Start of Block

(** C10. Once the CAPTURE branch of the closure has run to its end, the
    counter is -1 and the callback is unregistered; were the closure called
    again all the same, any number of times, each call would only decrement
    the counter, which therefore never is 0 again, return no replacement and
    leave every graph, hence the node's value, as it is. *)
Theorem grad_callback_inert_after_capture (w : World) (h : nat) (e : GradHook)
    (v r : Value) (wc : World) :
  hooks w !! h = Some e ->
  hook_backward_idx e = 0 ->
  GradProtocol.grad h v w = (Ok r, wc) ->
  hooks wc !! h = Some (mkHook (hook_tensor e) (hook_node e) (-1) false) /\
  forall vs, exists w',
    calls h vs wc = (Ok (map (fun _ => VNone) vs), w') /\
    graphs w' = graphs wc /\
    (forall node, lookup_node w' node = lookup_node wc node) /\
    hooks w' !! h =
      Some (mkHook (hook_tensor e) (hook_node e) (-1 - Z.of_nat (length vs)) false) /\
    -1 - Z.of_nat (length vs) <> 0.
Proof.
  intros He Hi Hgrad. rewrite (grad_capture w h e v He Hi) in Hgrad.
  pose proof (keeps_hooks_capture_consult (hook_node e) v w) as Hk.
  destruct (capture_consult (hook_node e) v w) as [[r'|x] w2]; [|done].
  injection Hgrad as <- <-. simpl in Hk.
  set (ec := mkHook (hook_tensor e) (hook_node e) (-1) false).
  assert (Hec : hooks (store_hook h ec w2) !! h = Some ec).
  { simpl. apply list_lookup_insert_eq. rewrite Hk. by apply lookup_lt_Some with e. }
  split; [exact Hec|].
  intros vs.
  destruct (calls_negative h vs (store_hook h ec w2) ec Hec) as (w' & Hc & Hg & Hh);
    [simpl; lia|].
  exists w'. split; [exact Hc|]. split; [exact Hg|]. split.
  - intros node. by apply lookup_node_graphs.
  - split; [|lia]. rewrite Hh. simpl. rewrite list_insert_insert_eq.
    apply list_lookup_insert_eq. rewrite Hk. by apply lookup_lt_Some with e.
Qed.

End of Block

Problem details |
Every line of the listing is to be returned exactly as written.

Exercise solution |
(** C10. Once the CAPTURE branch of the closure has run to its end, the
    counter is -1 and the callback is unregistered; were the closure called
    again all the same, any number of times, each call would only decrement
    the counter, which therefore never is 0 again, return no replacement and
    leave every graph, hence the node's value, as it is. *)
Theorem grad_callback_inert_after_capture (w : World) (h : nat) (e : GradHook)
    (v r : Value) (wc : World) :
  hooks w !! h = Some e ->
  hook_backward_idx e = 0 ->
  GradProtocol.grad h v w = (Ok r, wc) ->
  hooks wc !! h = Some (mkHook (hook_tensor e) (hook_node e) (-1) false) /\
  forall vs, exists w',
    calls h vs wc = (Ok (map (fun _ => VNone) vs), w') /\
    graphs w' = graphs wc /\
    (forall node, lookup_node w' node = lookup_node wc node) /\
    hooks w' !! h =
      Some (mkHook (hook_tensor e) (hook_node e) (-1 - Z.of_nat (length vs)) false) /\
    -1 - Z.of_nat (length vs) <> 0.
Proof.
  intros He Hi Hgrad. rewrite (grad_capture w h e v He Hi) in Hgrad.
  pose proof (keeps_hooks_capture_consult (hook_node e) v w) as Hk.
  destruct (capture_consult (hook_node e) v w) as [[r'|x] w2]; [|done].
  injection Hgrad as <- <-. simpl in Hk.
  set (ec := mkHook (hook_tensor e) (hook_node e) (-1) false).
  assert (Hec : hooks (store_hook h ec w2) !! h = Some ec).
  { simpl. apply list_lookup_insert_eq. rewrite Hk. by apply lookup_lt_Some with e. }
  split; [exact Hec|].
  intros vs.
  destruct (calls_negative h vs (store_hook h ec w2) ec Hec) as (w' & Hc & Hg & Hh);
    [simpl; lia|].
  exists w'. split; [exact Hc|]. split; [exact Hg|]. split.
  - intros node. by apply lookup_node_graphs.
  - split; [|lia]. rewrite Hh. simpl. rewrite list_insert_insert_eq.
    apply list_lookup_insert_eq. rewrite Hk. by apply lookup_lt_Some with e.
Qed.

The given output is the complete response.